Strange, though, to be speaking of this in relation to “Thieves in the night” that is at once heartfelt and political. I won’t summarise/paraphrase the politics as it’s there for you, written on the page, but this is politics as lived experience, as something that is deeply felt. The genius lies in the way the song allows for sentiment to co-exist with the message. See, for example, the wry quality of the hook, with its mild admonishment that can still make you smile – ‘now who the nicest?’ – while savaging the compliance, complicity of the oppressed.      

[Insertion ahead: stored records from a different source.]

Variable detectTileFormat : slice -> TileFormat * option error.
Variable detectTileSize : TileFormat -> slice -> Z * option error.

Lemma getTileFormatAndSize_not_GZIP env h con :
  (getTileFormatAndSize detectTileFormat detectTileSize env h con).1.1 ≠ GZIP.
Proof.
  unfold getTileFormatAndSize.
  destruct (go_sql.on_pool _ _ _ _) as [tileData|e]; simpl; [|discriminate].
  destruct (detectTileFormat tileData) as [f [e|]]; simpl; [discriminate|].
  destruct (detectTileSize _ tileData) as [n [e|]]; destruct f; simpl; discriminate.
Qed.

(** What a successful [Open] has seen and what it returns. *)
Lemma Open_success env path h db h' :
  Open detectTileFormat detectTileSize env path h = ((Some db, None), h') →
  ∃ info,
    stat env path = inl info
    ∧ (∃ e, stat env (path +:+ "-journal") = inr e)
    ∧ filename db = path
    ∧ pool db = Some (length (go_sql.pools h))
    ∧ tileStmt db = Some (S (length (go_sql.stmts h)))
    ∧ timestamp db = go_time.Round (ModTime info) go_time.Second
    ∧ format db ≠ GZIP
    ∧ h' = heap_after_Open path h.
Proof.
  unfold Open, go_sql.Open, getConnection, go_sql.Prepare. intros H.
  destruct (stat env path) as [info|e] eqn:Hstat;
    [|destruct (is_not_exist e); discriminate].
  destruct (stat env (path +:+ "-journal")) as [?|ej] eqn:Hj; [discriminate|].
  destruct (driver_refuses env path); [discriminate|].
  destruct (validateRequiredTables _ _ _); [discriminate|].
  match type of H with
  | context [getTileFormatAndSize ?a ?b ?c ?d ?e] =>
      pose proof (getTileFormatAndSize_not_GZIP c d e) as Hfmt;
      destruct (getTileFormatAndSize a b c d e) as [[f n] [e1|]]; [discriminate|]
  end.
  destruct (go_sql.on_pool _ _ _ go_sql.prepare_tile) as [[]|e1]; [|discriminate].
  destruct (go_sql.on_pool _ _ _ go_sql.prepare_tile) as [[]|e2]; [|discriminate].
  injection H as <- <-. exists info. simpl in *.
  repeat split; try reflexivity; try assumption; [now exists ej|].
  unfold heap_after_Open. simpl. now rewrite length_app, Nat.add_1_r.
Qed.

(** A failed [Open] hands out no handle. *)
Lemma Open_failure env path h db e h' :
  Open detectTileFormat detectTileSize env path h = ((db, Some e), h') → db = None.
Proof.
  unfold Open, go_sql.Open, getConnection, go_sql.Prepare. intros H.
  repeat match type of H with
  | context [match ?x with _ => _ end] => destruct x
  | context [if ?x then _ else _] => destruct x
  end; congruence.
Qed.

(** With a journal next to the file, [Open] stops before [sql.Open]. *)
Lemma Open_journal env path h info journal :
  stat env path = inl info →
  stat env (path +:+ "-journal") = inl journal →
  Open detectTileFormat detectTileSize env path h = ((None, Some IncompleteTileset), h).
Proof. intros H1 H2. unfold Open. now rewrite H1, H2. Qed.

End opening.

(** ** Closing and reading *)

Lemma Close_handle (d : MBtiles) (h : go_sql.Heap) : ∃ h', Close (Some d) h = Returns h'.
Proof. unfold Close. eauto. Qed.

(** Closing twice is closing once. *)
Lemma Close_idempotent (d : MBtiles) (h h1 : go_sql.Heap) :
  Close (Some d) h = Returns h1 → Close (Some d) h1 = Returns h1.
Proof.
  unfold Close. intros [= <-]. f_equal.
  destruct h as [ps ss], (tileStmt d) as [s|], (pool d) as [p|];
    unfold go_sql.DB_Close, go_sql.Stmt_Close; simpl;
    rewrite ?list_alter_alter_eq; reflexivity.
Qed.

(** [Close] marks the statement and the pool of the handle and leaves the
    fields of the handle as they are. *)
Lemma Close_marks (d : MBtiles) (h h' : go_sql.Heap) :
  Close (Some d) h = Returns h' →
  (∀ s, tileStmt d = Some s → (s < length (go_sql.stmts h))%nat →
     ∃ st, go_sql.stmts h' !! s = Some st ∧ go_sql.stmt_closed st = true)
  ∧ (∀ p, pool d = Some p → (p < length (go_sql.pools h))%nat →
     ∃ ps, go_sql.pools h' !! p = Some ps ∧ go_sql.pool_closed ps = true).
Proof.
  unfold Close. intros [= <-]. split.
  - intros s -> Hs. apply lookup_lt_is_Some in Hs as [st Hst].
    destruct (pool d); simpl; rewrite list_lookup_alter_eq, Hst; simpl; eauto.
  - intros p -> Hp. apply lookup_lt_is_Some in Hp as [ps Hps].
    destruct (tileStmt d); simpl; rewrite list_lookup_alter_eq, Hps; simpl; eauto.
Qed.

Lemma ReadTile_closed_statement env h d s st z x y data :
  tileStmt d = Some s → go_sql.stmts h !! s = Some st → go_sql.stmt_closed st = true →
  ReadTile env h (Some d) z x y data = (data, Some (SqlError ErrStmtClosed)).
Proof. intros Hs Hst Hc. unfold ReadTile, go_sql.on_stmt. now rewrite Hs, Hst, Hc. Qed.

Lemma ReadMetadata_closed_pool ParseFloat Unmarshal env h d p ps :
  pool d = Some p → go_sql.pools h !! p = Some ps → go_sql.pool_closed ps = true →
  ReadMetadata ParseFloat Unmarshal env h (Some d)
  = Returns (None, Some (SqlError ErrDBClosed)).
Proof.
  intros Hp Hps Hc. unfold ReadMetadata, getConnection, go_sql.on_pool.
  now rewrite Hp, Hps, Hc.
Qed.

(** C2. After [Open] has succeeded and [Close] has run, the fields of the
    handle are still set, so the guard of [ReadTile] and [ReadMetadata]
    lets the call through: [ReadTile] returns the error of the closed
    statement and [ReadMetadata] the error of the closed pool, neither of
    which is the closed-database error of the package. That error is
    returned for a nil handle and for a handle whose fields were never
    set. *)
Theorem reads_after_Close detectTileFormat detectTileSize ParseFloat Unmarshal
    env path h db h1 h2 :
  Open detectTileFormat detectTileSize env path h = ((Some db, None), h1) →
  Close (Some db) h1 = Returns h2 →
  (∀ z x y data,
     ReadTile env h2 (Some db) z x y data = (data, Some (SqlError ErrStmtClosed)))
  ∧ ReadMetadata ParseFloat Unmarshal env h2 (Some db)
    = Returns (None, Some (SqlError ErrDBClosed))
  ∧ SqlError ErrStmtClosed ≠ ClosedDatabase
  ∧ SqlError ErrDBClosed ≠ ClosedDatabase
  ∧ (∀ h' z x y data, ReadTile env h' None z x y data = (data, Some ClosedDatabase))
  ∧ (∀ h', ReadMetadata ParseFloat Unmarshal env h' None
           = Returns (None, Some ClosedDatabase)).
Proof.
  intros HOpen HClose.
  apply Open_success in HOpen as (info & _ & _ & _ & Hpool & Hstmt & _ & _ & ->).
  apply Close_marks in HClose as [Hs Hp].
  destruct (Hs _ Hstmt) as (st & Hst & Hstc).
  { simpl. rewrite !length_app. simpl. lia. }
  destruct (Hp _ Hpool) as (ps & Hps & Hpsc).
  { simpl. rewrite length_app. simpl. lia. }
  repeat split; try discriminate.
  - intros. eapply ReadTile_closed_statement; eassumption.
  - eapply ReadMetadata_closed_pool; eassumption.
Qed.

Lemma reads_after_Close_witness :
  ReadTile (Sample.one_file (Sample.tileset []) false) Sample.closed_heap
    (Some Sample.opened) 3 1 2 None
  = (None, Some (SqlError ErrStmtClosed)).
Proof.
  apply (reads_after_Close FormatSniffer.detectTileFormat FormatSniffer.detectTileSize
           Sample.ParseFloat Sample.Unmarshal
           (Sample.one_file (Sample.tileset []) false) "foo.mbtiles"
           go_sql.empty_heap Sample.opened Sample.opened_heap Sample.closed_heap);
    reflexivity.
Defined.

(** C7. Whenever [Open] returns an error the handle it returns is nil, and
    [Close] on a nil handle reads a field through the nil pointer: it
    panics. ([ReadTile] and [ReadMetadata] test the handle for nil first.) *)
Theorem Close_after_failed_Open detectTileFormat detectTileSize env path h db e h' :
  Open detectTileFormat detectTileSize env path h = ((db, Some e), h') →
  db = None ∧ Close db h' = Panics nil_dereference.
Proof. intros ->%Open_failure. now split. Qed.

Lemma Close_after_failed_Open_witness :
  Close None go_sql.empty_heap = Panics nil_dereference.
Proof.
  apply (Close_after_failed_Open FormatSniffer.detectTileFormat
           FormatSniffer.detectTileSize
           (Sample.one_file (Sample.tileset []) false) "bar.mbtiles"
           go_sql.empty_heap None (PathDoesNotExist "bar.mbtiles") go_sql.empty_heap).
  reflexivity.
Defined.

(** On an engine that answers, the point lookup yields the scanned
    payload of the first row at the coordinate, or [sql.ErrNoRows]. *)
Lemma tile_at_answer (c : go_sql.Database) (z x y : Z) :
  go_sql.fault c (go_sql.QTile z x y) = None →
  go_sql.has_relation c "tiles" = true →
  go_sql.tile_at c z x y
  = match List.find (go_sql.at_coordinate z x y) (go_sql.tiles c) with
    | Some r => inl (go_sql.scan_bytes (go_sql.tile_data r))
    | None => inr ErrNoRows
    end.
Proof.
  intros Hf Hr. unfold go_sql.tile_at, go_sql.answer. rewrite Hf, Hr.
  now destruct (List.find _ _).
Qed.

[Hook: Mos Def, (Talib Kweli)]
Not strong (Only aggressive)
Not free (We only licensed)
Not compassionate, only polite (Now who the nicest?)
Not good but well behaved
(Chasing after death, so we can call ourselves brave?)
Still living like mental slaves
Hiding like thieves in the night from life
Illusions of oasis making you look twice
Hiding like thieves in the night from life
Illusions of oasis making you look twice

***     

[Verse 1: Talib Kweli]

Our morals are out of place and got our lives full of sorrow
And so tomorrow coming later than usual
Waiting on someone to pity us while we finding beauty in the hideous
They say money’s the root of all evil but I can’t tell
You know what I mean, pesos, francs, yens, cowrie shells, dollar bills
Or is it the mindstate that’s ill?
Creating crime rates to fill the new prisons they build
Over money and religion there’s more blood to spill
The wounds of slaves in cotton fields that never heal, what’s the deal?

Produced by 88-Keys, the only track he produced on the record and inspired by Toni Morrison’s 1970 novel, The Bluest Eye 

Thieves in the night is also the title of a novel by Arthur Koestler, published in 1946 and described by this contemporary New York Times review as ‘bitter, sardonic, probing and introspective, and it is given an ironic kind of pity and terror by the struggle between yogi and commissar that still seems unresolved in Mr. Koestler's soul’.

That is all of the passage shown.